O que assistimos hoje, nesta era da “pós-verdade”, é
uma corrosão clara dos principais mediadores entre a informação e o público.
Com os órgãos de comunicação social transformados eles próprios em agentes de
desinformação. Onde antes existiam redações estruturadas, com editores
experientes e revisão rigorosa, encontramos hoje equipas reduzidas,
pressionadas por interesses financeiros e dependentes de jornalistas mal
preparados e mal remunerados.
Esta degradação não é apenas um problema corporativo. Tornou-se
uma ameaça à própria qualidade do debate público. Quando a informação é frágil
ou manipulada, abre-se caminho à legitimação de discursos populistas,
autoritários e emocionalmente inflamados, que prosperam num ambiente onde o
espírito crítico é substituído pelo impacto imediato e baseado na mentira.
O problema torna-se mais inquietante quando são os próprios
agentes políticos a controlar a mensagem através das suas estruturas de
comunicação.

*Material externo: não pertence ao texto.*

Lemma parse_fuelled n : fuelled n.
Proof.
  induction n as [|n [Has Hal Hmd Hml Hun Hpr Hfn Har Hlo]]; [split; intros; lia|].
  pose proof (parse_shorter n) as [Sas Sal Smd Sml Sun Spr Sfn Sar Slo]. split.
  - intros s Hn. simpl. safe_call (Hmd s). apply Smd in E. eapply safe_le; [apply Hal|]; lia.
  - intros l s Hn. simpl. destruct (skipWhitespace_cases s) as [->|(c & r & -> & Hr)]; [apply safe_inr|].
    destruct (opAddSub c) as [op|] eqn:Eo; [|apply safe_inr]. safe_call (Hmd r). apply Smd in E.
    pose proof (opAddSub_safe (length s) c op l f Eo) as Ho.
    destruct (op l f); [eapply safe_weaken; eauto|]. eapply safe_le; [apply Hal|]; lia.
  - intros s Hn. simpl. safe_call (Hun s). apply Sun in E. eapply safe_le; [apply Hml|]; lia.
  - intros l s Hn. simpl. destruct (skipWhitespace_cases s) as [->|(c & r & -> & Hr)]; [apply safe_inr|].
    destruct (opMulDiv c) as [op|] eqn:Eo; [|apply safe_inr]. safe_call (Hun r). apply Sun in E.
    pose proof (opMulDiv_safe (length s) c op l f Eo) as Ho.
    destruct (op l f); [eapply safe_weaken; eauto|]. eapply safe_le; [apply Hml|]; lia.
  - intros s Hn. simpl. destruct (skipWhitespace_cases s) as [->|(c & r & -> & Hr)].
    { eapply safe_le; [apply Hpr|]; cbn; lia. }
    case_decide; [safe_call (Hpr r); apply safe_inr|]. case_decide; (eapply safe_le; [apply Hpr|]; cbn [length]; lia).
  - intros s Hn. simpl. destruct (skipWhitespace_cases s) as [->|(c & r & -> & Hr)]; [by intros e [= <-]|].
    case_decide.
    { safe_call (Has r). repeat case_match; (apply safe_inr || by intros e [= <-]). }
    destruct (isLetter c); [eapply safe_le; [apply Hfn|]; cbn [length]; lia|].
    eapply safe_le; [apply parseNumber_safe|]. cbn [length]. lia.
  - intros s Hn. simpl. repeat (case_decide; [apply safe_inr|]).
    pose proof (skipWhile_length (λ c, isLetter c || isDigit c) s).
    destruct (skipWhitespace_cases (skipWhile (λ c, isLetter c || isDigit c) s)) as [->|(c' & r' & -> & Hr')];
      [by intros e [= <-]|].
    case_decide; [|by intros e [= <-]]. safe_call (Har r').
    match goal with |- context [applyFunc ?name ?args] =>
      pose proof (applyFunc_safe (length s) name args) as Ha; destruct (applyFunc name args) end;
      [by eapply safe_weaken|apply safe_inr].
  - intros s Hn. simpl. destruct (skipWhitespace_cases s) as [->|(c' & r' & -> & Hr')].
    { eapply safe_le; [apply Hlo|]; cbn; lia. }
    case_decide; [apply safe_inr|]. eapply safe_le; [apply Hlo|]; cbn [length]; lia.
  - intros l s Hn. simpl. safe_call (Has s). apply Sas in E.
    match goal with |- context [skipWhitespace ?s1] =>
      destruct (skipWhitespace_cases s1) as [->|(c' & r' & -> & Hr')] end; [by intros e [= <-]|].
    case_decide; [apply safe_inr|]. case_decide; [|by intros e [= <-]]. eapply safe_le; [apply Hlo|]; lia.
Qed.

(** More fuel does not change an answer. *)
Record monotone (n m : nat) : Prop := {
  mo_addsub (s : list ascii) : parseAddSub (F := F) n s ≠ inl EFuel → parseAddSub (F := F) m s = parseAddSub n s;
  mo_addloop (l : F) s : addSubLoop n l s ≠ inl EFuel → addSubLoop m l s = addSubLoop n l s;
  mo_muldiv (s : list ascii) : parseMulDiv (F := F) n s ≠ inl EFuel → parseMulDiv (F := F) m s = parseMulDiv n s;
  mo_mulloop (l : F) s : mulDivLoop n l s ≠ inl EFuel → mulDivLoop m l s = mulDivLoop n l s;
  mo_unary (s : list ascii) : parseUnary (F := F) n s ≠ inl EFuel → parseUnary (F := F) m s = parseUnary n s;
  mo_primary (s : list ascii) : parsePrimary (F := F) n s ≠ inl EFuel → parsePrimary (F := F) m s = parsePrimary n s;
  mo_func (s : list ascii) : parseFunc (F := F) n s ≠ inl EFuel → parseFunc (F := F) m s = parseFunc n s;
  mo_args (s : list ascii) : parseArgs (F := F) n s ≠ inl EFuel → parseArgs (F := F) m s = parseArgs n s;
  mo_argsloop (l : list F) s : argsLoop n l s ≠ inl EFuel → argsLoop m l s = argsLoop n l s
}.

(** Replaces the first call of the larger computation, which [IH] equates with the
    same call of the smaller one, and splits on its answer. *)
Ltac mono_call IH call Hne :=
  let E := fresh in
  rewrite IH by (intros E; rewrite E in Hne; congruence);
  destruct call as [?|[??]]; [done|].

Lemma parse_monotone n m : (n ≤ m)%nat → monotone n m.
Proof.
  revert m. induction n as [|n IH]; intros m Hle; [split; intros; by simpl in *|].
  destruct m as [|m]; [lia|]. destruct (IH m) as [Has Hal Hmd Hml Hun Hpr Hfn Har Hlo]; [lia|]. clear IH Hle. split.
  - intros s Hne. simpl in *. mono_call (Hmd s) (parseMulDiv (F := F) n s) Hne. by apply Hal.
  - intros l s Hne. simpl in *. destruct (skipWhitespace s) as [|c r]; [done|].
    destruct (opAddSub c) as [op|]; [|done]. mono_call (Hmd r) (parseMulDiv (F := F) n r) Hne.
    destruct (op l _); [done|]. by apply Hal.
  - intros s Hne. simpl in *. mono_call (Hun s) (parseUnary (F := F) n s) Hne. by apply Hml.
  - intros l s Hne. simpl in *. destruct (skipWhitespace s) as [|c r]; [done|].
    destruct (opMulDiv c) as [op|]; [|done]. mono_call (Hun r) (parseUnary (F := F) n r) Hne.
    destruct (op l _); [done|]. by apply Hml.
  - intros s Hne. simpl in *. destruct (skipWhitespace s) as [|c r]; [by apply Hpr|].
    case_decide; [by mono_call (Hpr r) (parsePrimary (F := F) n r) Hne|]. case_decide; by apply Hpr.
  - intros s Hne. simpl in *. destruct (skipWhitespace s) as [|c r]; [done|].
    case_decide; [by mono_call (Has r) (parseAddSub (F := F) n r) Hne|]. destruct (isLetter c); [by apply Hfn|done].
  - intros s Hne. simpl in *. repeat (case_decide; [done|]).
    destruct (skipWhitespace _) as [|c r]; [done|]. case_decide; [|done].
    by mono_call (Har r) (parseArgs (F := F) n r) Hne.
  - intros s Hne. simpl in *. destruct (skipWhitespace s) as [|c r]; [by apply Hlo|].
    case_decide; [done|]. by apply Hlo.
  - intros l s Hne. simpl in *. mono_call (Has s) (parseAddSub (F := F) n s) Hne.
    destruct (skipWhitespace _) as [|c r]; [done|]. repeat (case_decide; [done|]). case_decide; [|done]. by apply Hlo.
Qed.

End fuel.

(** Evaluation always ends with an answer: for every input text the tool's
    evaluator returns a number or one of its own errors (the recursion is never
    deeper than eight times the length of the text plus eight), and a position it
    reports in an error lies within the text. *)
Theorem math_eval_total {F} `{Float64 F} (expr : string) :
  evalExpr (F := F) expr ≠ inl EFuel ∧
  ∀ left, evalExpr (F := F) expr = inl (EUnexpected left) ∨ evalExpr (F := F) expr = inl (ENumber left) →
    (left ≤ String.length (TrimSpace expr))%nat.
Proof.
  unfold evalExpr, parseExpr. set (input := bytesOf (TrimSpace expr)).
  assert (length input = String.length (TrimSpace expr)) as Hlen.
  { unfold input. induction (TrimSpace expr); cbn; congruence. }
  rewrite <-Hlen. pose proof (fu_addsub (F := F) _ (parse_fuelled (8 * length input + 8)) input ltac:(lia)) as Hsafe.
  pose proof (sh_addsub (F := F) _ (parse_shorter (8 * length input + 8)) input) as Hsh.
  destruct (parseAddSub (8 * length input + 8) input) as [e|[v s]].
  - specialize (Hsafe e eq_refl). split; [by intros [= ->]|]. intros left [[= ->]|[= ->]]; [done|]. exact Hsafe.
  - specialize (Hsh v s eq_refl). pose proof (skipWhile_length isSpace s). unfold skipWhitespace in *.
    destruct (skipWhile isSpace s) as [|c r]; (split; [done|]); intros left [Hl|Hl]; simplify_eq; cbn in *; lia.
Qed.

(** ** The language of the tool

    Expressions as trees, what they mean, and their text with any spacing [sp]
    and parentheses only where precedence and left association need them. *)

Inductive AddOp := Plus | Minus.
Inductive MulOp := Times | Over | Mod.

Inductive Expr :=
  | Num (lit : list ascii)
  | ConstPi
  | ConstE
  | Neg (e : Expr)
  | Add (op : AddOp) (a b : Expr)
  | Mul (op : MulOp) (a b : Expr)
  | Call1 (f : Fn1) (a : Expr)
  | Call2 (f : Fn2) (a b : Expr).

Definition name1 (f : Fn1) : list ascii :=
  bytesOf match f with
  | Sqrt => "sqrt" | Abs => "abs" | Floor => "floor" | Ceil => "ceil" | Round => "round" | Log => "log" | Log10 => "log10"
  end.

Definition name2 (f : Fn2) : list ascii := bytesOf match f with Pow => "pow" | Min => "min" | Max => "max" end.

Definition addChar (op : AddOp) : ascii := match op with Plus => "+" | Minus => "-" end.
Definition mulChar (op : MulOp) : ascii := match op with Times => "*" | Over => "/" | Mod => "%" end.

Section language.
Context {F : Type} `{Float64 F}.

Definition addVal (op : AddOp) (x y : F) : F := match op with Plus => fadd x y | Minus => fsub x y end.

Definition mulVal (op : MulOp) (x y : F) : MathError + F :=
  match op with Times => inr (fmul x y) | Over => divide x y | Mod => modulo x y end.

Fixpoint eval (e : Expr) : MathError + F :=
  match e with
  | Num lit => match ParseFloat (textOf lit) with Some v => inr v | None => inl ERange end
  | ConstPi => inr fPi
  | ConstE => inr fE
  | Neg e => try! v ← eval e ;; inr (fneg v)
  | Add op a b => try! x ← eval a ;; try! y ← eval b ;; inr (addVal op x y)
  | Mul op a b => try! x ← eval a ;; try! y ← eval b ;; mulVal op x y
  | Call1 f a => try! x ← eval a ;; inr (math1 f x)
  | Call2 f a b => try! x ← eval a ;; try! y ← eval b ;; inr (math2 f x y)
  end.

(** A numeral: digits, and perhaps a point with more digits. *)
Definition isNumeral (lit : list ascii) : bool :=
  bool_decide (length (skipWhile isDigit lit) < length lit)%nat &&
  match skipWhile isDigit lit with
  | [] => true
  | c :: d => bool_decide (c = "."%char) && forallb isDigit d
  end.

Fixpoint numerals (e : Expr) : Prop :=
  match e with
  | Num lit => isNumeral lit = true
  | ConstPi | ConstE => True
  | Neg a | Call1 _ a => numerals a
  | Add _ a b | Mul _ a b | Call2 _ a b => numerals a ∧ numerals b
  end.

Context (sp : list ascii) (Hsp : Forall (λ c, isSpace c = true) sp).

Definition paren (b : bool) (s : list ascii) : list ascii :=
  if b then "("%char :: sp ++ s ++ sp ++ [")"%char] else s.

(** Levels: sum, product, sign, primary. *)
Fixpoint print (lvl : nat) (e : Expr) : list ascii :=
  match e with
  | Num lit => lit
  | ConstPi => bytesOf "pi"
  | ConstE => bytesOf "e"
  | Neg a => paren (bool_decide (2 < lvl)%nat) ("-"%char :: sp ++ print 3 a)
  | Add op a b => paren (bool_decide (0 < lvl)%nat) (print 0 a ++ sp ++ addChar op :: sp ++ print 1 b)
  | Mul op a b => paren (bool_decide (1 < lvl)%nat) (print 1 a ++ sp ++ mulChar op :: sp ++ print 2 b)
  | Call1 f a => name1 f ++ "("%char :: sp ++ print 0 a ++ sp ++ [")"%char]
  | Call2 f a b => name2 f ++ "("%char :: sp ++ print 0 a ++ sp ++ ","%char :: sp ++ print 0 b ++ sp ++ [")"%char]
  end.

(** *** Answers with enough fuel *)

Definition ev {A} (f : nat → A) (r : A) : Prop := ∃ N, ∀ n, (N ≤ n)%nat → f n = r.

Lemma ev_const {A} (r : A) : ev (λ _, r) r.
Proof. by exists 0%nat. Qed.

Lemma ev_S {A} (f : nat → A) r : ev (λ n, f (S n)) r → ev f r.
Proof. intros [N HN]. exists (S N). intros [|n] Hn; [lia|]. apply HN. lia. Qed.

Lemma ev_ext {A} (f g : nat → A) r : (∀ n, f n = g n) → ev g r → ev f r.
Proof. intros Hfg [N HN]. exists N. intros n Hn. rewrite Hfg. auto. Qed.

Lemma ev_error {A B} (f : nat → MathError + A) (k : nat → A → MathError + B) e :
  ev f (inl e) → ev (λ n, match f n with inl err => inl err | inr a => k n a end) (inl e).
Proof. intros [N HN]. exists N. intros n Hn. by rewrite HN. Qed.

Partidos, organizações e governos criam aparelhos internos que
interferem diretamente no ecossistema informativo, moldando agendas e
percepções. O Governo de Luís Montenegro, o mesmo que pôs em causa o trabalho da
comunicação social no caso Spinumviva, anunciou recentemente a criação da
Secretaria-geral Adjunta para a Comunicação Institucional. Trata-se de uma nova
central comunicacional, liderada por um antigo jornalista, destinada a
profissionalizar a comunicação governamental e a reforçar a presença do
Executivo nos media e nas plataformas digitais.
O discurso oficial apresenta esta estrutura como mera
racionalização da comunicação pública. Na prática, como bem sabemos na Região,
desde os tempos do velho GACS, estas centrais funcionam como máquinas de
propaganda institucional, produzindo conteúdos embalados e prontos a publicar,
capazes de inundar redações enfraquecidas com narrativas favoráveis ao poder
político.
A isto soma-se um novo e determinante risco. Os motores de
busca e os sistemas de IA consomem e replicam exatamente o conteúdo que lhes é
fornecido. Se esse conteúdo é gerado por aparelhos de comunicação política ou
por redações descuidadas, baseado em erros, enviesamentos ou manipulações, a
desinformação e a mentira multiplicam-se em espiral. Criamos assim um espaço
público onde a fronteira entre facto e invenção se torna praticamente
imperceptível. Já não se trata apenas de pós-verdade. É a pós-realidade, um
lugar onde a ilusão e a mentira se tornam mais convincentes do que o próprio
mundo real.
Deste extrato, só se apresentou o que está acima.